■ **Provided information**:
···
(* ===== verification/CompactRetry.v ===== *)
(** * Attempts of a compaction request

    [compactRetryState] of src/controller/relay.go.  A request that compacts a
    conversation first tries the model with the compaction suffix ([Exact]) and
    then the plain model ([Base]); each stage has a budget of attempts and a
    record of the keys it has used.  What the base stage may use grows by what
    the exact stage has left.

    The context holds a reference to the record of one stage, so it is modelled
    as the stage it points to.  [compact_round] is the part of the rounds of
    [Relay] that works on this state; what the rest of a round did is its
    argument. *)

From S2P Require Import Prelude GoStrings RetryPlan.
#[local] Open Scope string_scope.
#[local] Open Scope list_scope.
#[local] Open Scope Z_scope.

(** ** Names of models *)

Definition CompactModelSuffix : string := "-openai-compact".
Definition CompactBaseModelName (modelName : string) : string := TrimSuffix modelName CompactModelSuffix.
Definition IsGPTCompactBaseModel (modelName : string) : bool :=
  match strip_prefix "gpt-" (CompactBaseModelName modelName) with Some rest => negb (bool_decide (rest = "")) | None => false end.

(** ** The state *)

Inductive CompactAttemptStage := CompactAttemptNone | CompactAttemptExact | CompactAttemptBase.
#[global] Instance CompactAttemptStage_eq_dec : EqDecision CompactAttemptStage.
Proof. solve_decision. Defined.

Record compactRetryState := MkCompact {
  cr_stage : CompactAttemptStage; cr_exactBudget : Z; cr_baseBudget : Z; cr_exactAttempts : Z; cr_baseAttempts : Z;
  cr_exactKeys : gmap Z (gset Z); cr_baseKeys : gmap Z (gset Z)
}.
#[global] Instance eta_compact : Eta compactRetryState := λ s,
  MkCompact (cr_stage s) (cr_exactBudget s) (cr_baseBudget s) (cr_exactAttempts s) (cr_baseAttempts s) (cr_exactKeys s) (cr_baseKeys s).

(** [RelayInfo], [RetryParam] and the context as far as the state writes them. *)
Record compact_ctx := MkCompactCtx {
  cx_state : compactRetryState;
  cx_infoStage : CompactAttemptStage; cx_ctxStage : CompactAttemptStage;
  cx_keys : CompactAttemptStage;                    (* whose keys the context points to *)
  cx_retry : Z; cx_MaxRetries : option Z
}.
#[global] Instance eta_compact_ctx : Eta compact_ctx := λ x,
  MkCompactCtx (cx_state x) (cx_infoStage x) (cx_ctxStage x) (cx_keys x) (cx_retry x) (cx_MaxRetries x).

Definition keys_of (stage : CompactAttemptStage) (s : compactRetryState) : gmap Z (gset Z) :=
  match stage with CompactAttemptExact => cr_exactKeys s | CompactAttemptBase => cr_baseKeys s | CompactAttemptNone => ∅ end.
Definition GetCompactAttemptedKeyIndexes (channelID : Z) (x : compact_ctx) : gset Z :=
  default ∅ (keys_of (cx_keys x) (cx_state x) !! channelID).

(** [None]: the request is no compaction. *)
Definition newCompactRetryState (compaction : bool) (infoStage : CompactAttemptStage) (requestedModel : string) : option compactRetryState :=
  if negb compaction then None
  else
    let totalAttempts := if DefaultTotalAttempts <? 1 then 1 else DefaultTotalAttempts in
    let gpt := IsGPTCompactBaseModel requestedModel in
    let stage := match infoStage with
      | CompactAttemptNone => if gpt then CompactAttemptExact else CompactAttemptBase
      | stage => if negb gpt then CompactAttemptBase else stage
      end in
    let exactBudget := (2 * totalAttempts + 2) / 3 in
    let baseBudget := totalAttempts - exactBudget in
    Some (MkCompact stage exactBudget (if decide (stage = CompactAttemptBase) then baseBudget + exactBudget else baseBudget) 0 0 ∅ ∅).

Definition prepare (x : compact_ctx) : compact_ctx :=
  let s := cx_state x in
  let x := x <| cx_infoStage := cr_stage s |> <| cx_keys := cr_stage s |> in
  if decide (cr_stage s = CompactAttemptExact) then
    x <| cx_retry := cr_exactAttempts s |> <| cx_MaxRetries := Some (cr_exactBudget s - 1) |>
  else x <| cx_retry := cr_baseAttempts s |> <| cx_MaxRetries := Some (cr_baseBudget s - 1) |>.

Definition add_key (channelID keyIndex : Z) (m : gmap Z (gset Z)) : gmap Z (gset Z) :=
  <[channelID := {[keyIndex]} ∪ default ∅ (m !! channelID)]> m.

Definition recordAttempt (channelID keyIndex : Z) (s : compactRetryState) : compactRetryState :=
  if decide (cr_stage s = CompactAttemptExact)
  then s <| cr_exactKeys ::= add_key channelID keyIndex |> <| cr_exactAttempts ::= Z.succ |>
  else s <| cr_baseKeys ::= add_key channelID keyIndex |> <| cr_baseAttempts ::= Z.succ |>.

Definition remainingAttempts (s : compactRetryState) : Z :=
  if decide (cr_stage s = CompactAttemptExact) then cr_exactBudget s - cr_exactAttempts s else cr_baseBudget s - cr_baseAttempts s.

Definition switchToBase (x : compact_ctx) : bool * compact_ctx :=
  let s := cx_state x in
  if negb (bool_decide (cr_stage s = CompactAttemptExact)) || (cr_baseBudget s <=? cr_baseAttempts s) then (false, x)
  else
    let unusedExact := cr_exactBudget s - cr_exactAttempts s in
    let s := if 0 <? unusedExact then s <| cr_baseBudget ::= (λ b, b + unusedExact) |> else s in
    (true, x <| cx_state := s <| cr_stage := CompactAttemptBase |> |> <| cx_infoStage := CompactAttemptBase |>
             <| cx_ctxStage := CompactAttemptBase |> <| cx_keys := CompactAttemptBase |>).

(** ** Errors about the model *)

(** [ToOpenAIError] of an API error, and the error itself. *)
Record api_reply := MkReply { ar_code : string; ar_param : string; ar_message : string; ar_status : Z; ar_error : string }.

Definition model_codes : list string := ["model_not_found"; "unsupported_model"; "model_not_supported"; "invalid_model"; "unknown_model"].
Definition model_markers : list string :=
  ["unknown model"; "unsupported model"; "invalid model"; "no such model"; "not found"; "does not exist"; "not available";
   "not supported"; "unavailable"].

Section errors.
Context `{GoText}.

(** [strings.EqualFold(s, "model")]: the pattern is ASCII with no letter that
    has another case folding than its lower case. *)
Definition is_model_param (s : string) : bool := is_ascii s && bool_decide (ToLower s = "model").

Definition isCompactModelSemanticError (apiErr : option api_reply) : bool :=
  match apiErr with
  | None => false
  | Some e =>
      if bool_decide (ToLower (TrimSpace (ar_code e)) ∈ model_codes) then true
      else if negb (ar_status e =? 400) && negb (ar_status e =? 404) && negb (ar_status e =? 422) then false
      else if is_model_param (TrimSpace (ar_param e)) then true
      else
        let message := ToLower (ar_message e +:+ " " +:+ ar_error e) in
        if negb (Contains message "model") then false else existsb (Contains message) model_markers
  end.

Definition advance (apiErr : option api_reply) (retryable : bool) (x : compact_ctx) : bool * compact_ctx :=
  let s := cx_state x in
  if bool_decide (cr_stage s = CompactAttemptExact) && isCompactModelSemanticError apiErr then switchToBase x
  else if negb retryable then (false, x)
  else if 0 <? remainingAttempts s then (true, x)
  else switchToBase x.

(** ** Rounds *)

(** What else a round did: no channel was found; another candidate is tried
    before a call; the loop is left before a call; a call with its key, and
    then its error, unless the request is done. *)
Inductive compact_event :=
  | NoChannel
  | Skipped
  | Left
  | Attempted (channelID keyIndex : Z) (failed : option (api_reply * bool)).

(** The flag: the loop goes on. *)
Definition compact_round (ev : compact_event) (x : compact_ctx) : bool * compact_ctx :=
  let x := prepare x in
  match ev with
  | NoChannel => switchToBase x
  | Skipped => (true, x)
  | Left => (false, x)
  | Attempted channelID keyIndex failed =>
      let x := x <| cx_state ::= recordAttempt channelID keyIndex |> in
      match failed with
      | None => (false, x)
      | Some (e, retryable) => advance (Some e) retryable x
      end
  end.

Fixpoint compact_rounds (evs : list compact_event) (x : compact_ctx) : bool * compact_ctx :=
  match evs with
  | [] => (true, x)
  | ev :: evs => let '(on, x) := compact_round ev x in if on then compact_rounds evs x else (false, x)
  end.

Definition compact_start (s : compactRetryState) : compact_ctx := MkCompactCtx s (cr_stage s) (cr_stage s) (cr_stage s) 0 None.

(** ** The budget *)

(** The stage's attempts are within its budget, and both stages share the
    attempts of the request. *)
Definition compact_ok (s : compactRetryState) : Prop :=
  0 <= cr_exactAttempts s ∧ 0 <= cr_baseAttempts s ∧
  match cr_stage s with
  | CompactAttemptNone => False
  | CompactAttemptExact => cr_exactAttempts s <= cr_exactBudget s ∧ cr_baseAttempts s = 0 ∧ 0 < cr_baseBudget s ∧ 0 < cr_exactBudget s ∧
                           cr_exactBudget s + cr_baseBudget s = DefaultTotalAttempts
  | CompactAttemptBase => cr_baseAttempts s <= cr_baseBudget s ∧ cr_exactAttempts s + cr_baseBudget s = DefaultTotalAttempts
  end.
(** A round may start. *)
Definition compact_ready (s : compactRetryState) : Prop := compact_ok s ∧ 0 < remainingAttempts s.

Lemma new_ready compaction stage model s : newCompactRetryState compaction stage model = Some s → compact_ready s.
Proof.
  unfold newCompactRetryState. destruct compaction; [cbn [negb]|done]. intros [= <-]. unfold compact_ready, compact_ok, remainingAttempts.
  destruct stage, (IsGPTCompactBaseModel model); by vm_compute.
Qed.

Lemma switch_ready x : compact_ok (cx_state x) →
  compact_ok (cx_state (switchToBase x).2) ∧ ((switchToBase x).1 = true → compact_ready (cx_state (switchToBase x).2)).
Proof.
  unfold switchToBase, compact_ready, compact_ok, remainingAttempts. intros Hok.
  case_bool_decide as Hs; cbn [negb orb]; [|done]. rewrite Hs in Hok. destruct (_ <=? _) eqn:E; [cbn; by rewrite Hs|].
  destruct (0 <? _) eqn:Eu; cbn; (split; [lia|intros _; rewrite decide_False by done; lia]).
Qed.

Lemma record_ok channelID keyIndex s : compact_ready s → compact_ok (recordAttempt channelID keyIndex s).
Proof.
  unfold compact_ready, compact_ok, remainingAttempts, recordAttempt. intros [Hok Hr].
  case_decide as E; [rewrite E in Hok|destruct (cr_stage s) eqn:Es; try done]; cbn; rewrite ?E, ?Es; lia.
Qed.

Lemma advance_ready apiErr retryable x : compact_ok (cx_state x) →
  compact_ok (cx_state (advance apiErr retryable x).2) ∧ ((advance apiErr retryable x).1 = true → compact_ready (cx_state (advance apiErr retryable x).2)).
Proof.
  intros Hok. unfold advance. destruct (_ && _); [by apply switch_ready|]. destruct retryable; cbn [negb]; [|done].
  destruct (0 <? _) eqn:E; [|by apply switch_ready]. split; [done|]. intros _. split; [done|]. cbn. lia.
Qed.

Lemma prepare_state x : cx_state (prepare x) = cx_state x.
Proof. unfold prepare. by case_decide. Qed.

Lemma round_ready ev x : compact_ready (cx_state x) →
  compact_ok (cx_state (compact_round ev x).2) ∧ ((compact_round ev x).1 = true → compact_ready (cx_state (compact_round ev x).2)).
Proof.
  intros Hr. unfold compact_round. pose proof Hr as [Hok _]. rewrite <-(prepare_state x) in Hr, Hok. set (y := prepare x) in *. clearbody y.
  destruct ev as [| | |channelID keyIndex failed]; [by apply switch_ready|done..|].
  pose proof (record_ok channelID keyIndex (cx_state y) Hr) as Hok'.
  destruct failed as [[e retryable]|]; [by apply advance_ready|done].
Qed.

Lemma rounds_ready evs x : compact_ready (cx_state x) →
  compact_ok (cx_state (compact_rounds evs x).2) ∧ ((compact_rounds evs x).1 = true → compact_ready (cx_state (compact_rounds evs x).2)).
Proof.
  revert x. induction evs as [|ev evs IH]; intros x Hr; cbn [compact_rounds]; [split; [apply Hr|done]|].
  destruct (round_ready ev x Hr) as [Hok Hon]. destruct (compact_round ev x) as [[] x']; [by apply IH, Hon|done].
Qed.

(** Whatever the rounds of a compaction request do, both stages together
    make at most as many attempts as any request may make; while the loop goes
    on there is an attempt left in its stage, also when the stage has just
    changed. *)
Theorem compact_attempts_bounded evs compaction stage model s :
  newCompactRetryState compaction stage model = Some s →
  let '(on, x) := compact_rounds evs (compact_start s) in
  cr_exactAttempts (cx_state x) + cr_baseAttempts (cx_state x) <= DefaultTotalAttempts ∧
  (on = true → 0 < remainingAttempts (cx_state x)).
Proof.
  intros Hr%new_ready. destruct (rounds_ready evs (compact_start s) Hr) as [(? & ? & Hs) Hon].
  destruct (compact_rounds evs (compact_start s)) as [on x]. cbn in *. split; [|by intros [_ ?]%Hon].
  destruct (cr_stage (cx_state x)); lia || done.
Qed.

(** An error about the model in the exact stage starts the base stage even
    when the caller says that no retry is allowed, which it says after a
    committed response. *)
Theorem semantic_error_advances_without_leave e x :
  cr_stage (cx_state x) = CompactAttemptExact → cr_baseAttempts (cx_state x) < cr_baseBudget (cx_state x) →
  isCompactModelSemanticError (Some e) = true →
  (advance (Some e) false x).1 = true ∧ cr_stage (cx_state (advance (Some e) false x).2) = CompactAttemptBase.
Proof.
  intros Hs Hb He. unfold advance. rewrite Hs, He. cbn [bool_decide andb]. rewrite bool_decide_true by done. cbn [andb].
  unfold switchToBase. rewrite Hs. rewrite bool_decide_true by done. cbn [negb orb]. rewrite (proj2 (Z.leb_gt _ _)) by done.
  by destruct (0 <? _).
Qed.
End errors.

#[local] Instance ascii_text : GoText := MkGoText (λ s, s) (λ s, s) (λ s, s).
Definition unknown_model : api_reply := MkReply "Model_Not_Found" "" "" 404 "no such model".
Definition gpt_state : compactRetryState := MkCompact CompactAttemptExact 2 1 0 0 ∅ ∅.

Lemma compact_attempts_bounded_witness :
  let evs := [Attempted 7 0 (Some (unknown_model, true)); Attempted 7 0 (Some (unknown_model, true)); Attempted 8 0 None] in
  let '(on, x) := compact_rounds evs (compact_start gpt_state) in
  cr_exactAttempts (cx_state x) + cr_baseAttempts (cx_state x) <= DefaultTotalAttempts ∧
  (on = true → 0 < remainingAttempts (cx_state x)).
Proof.
  intros evs. refine (compact_attempts_bounded evs true CompactAttemptNone "gpt-5" gpt_state _). by vm_compute.
Defined.

Lemma semantic_error_advances_without_leave_witness :
  (advance (Some unknown_model) false (compact_start gpt_state)).1 = true ∧
  cr_stage (cx_state (advance (Some unknown_model) false (compact_start gpt_state)).2) = CompactAttemptBase.
Proof. by apply semantic_error_advances_without_leave; vm_compute. Defined.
···
■ **Task requirements**:
Copy out the listing above, line by line and exactly, from its first line to the line holding "argument. *)", inclusive.

■ **Solution to this task**:
(* ===== verification/CompactRetry.v ===== *)
(** * Attempts of a compaction request

    [compactRetryState] of src/controller/relay.go.  A request that compacts a
    conversation first tries the model with the compaction suffix ([Exact]) and
    then the plain model ([Base]); each stage has a budget of attempts and a
    record of the keys it has used.  What the base stage may use grows by what
    the exact stage has left.

    The context holds a reference to the record of one stage, so it is modelled
    as the stage it points to.  [compact_round] is the part of the rounds of
    [Relay] that works on this state; what the rest of a round did is its
    argument. *)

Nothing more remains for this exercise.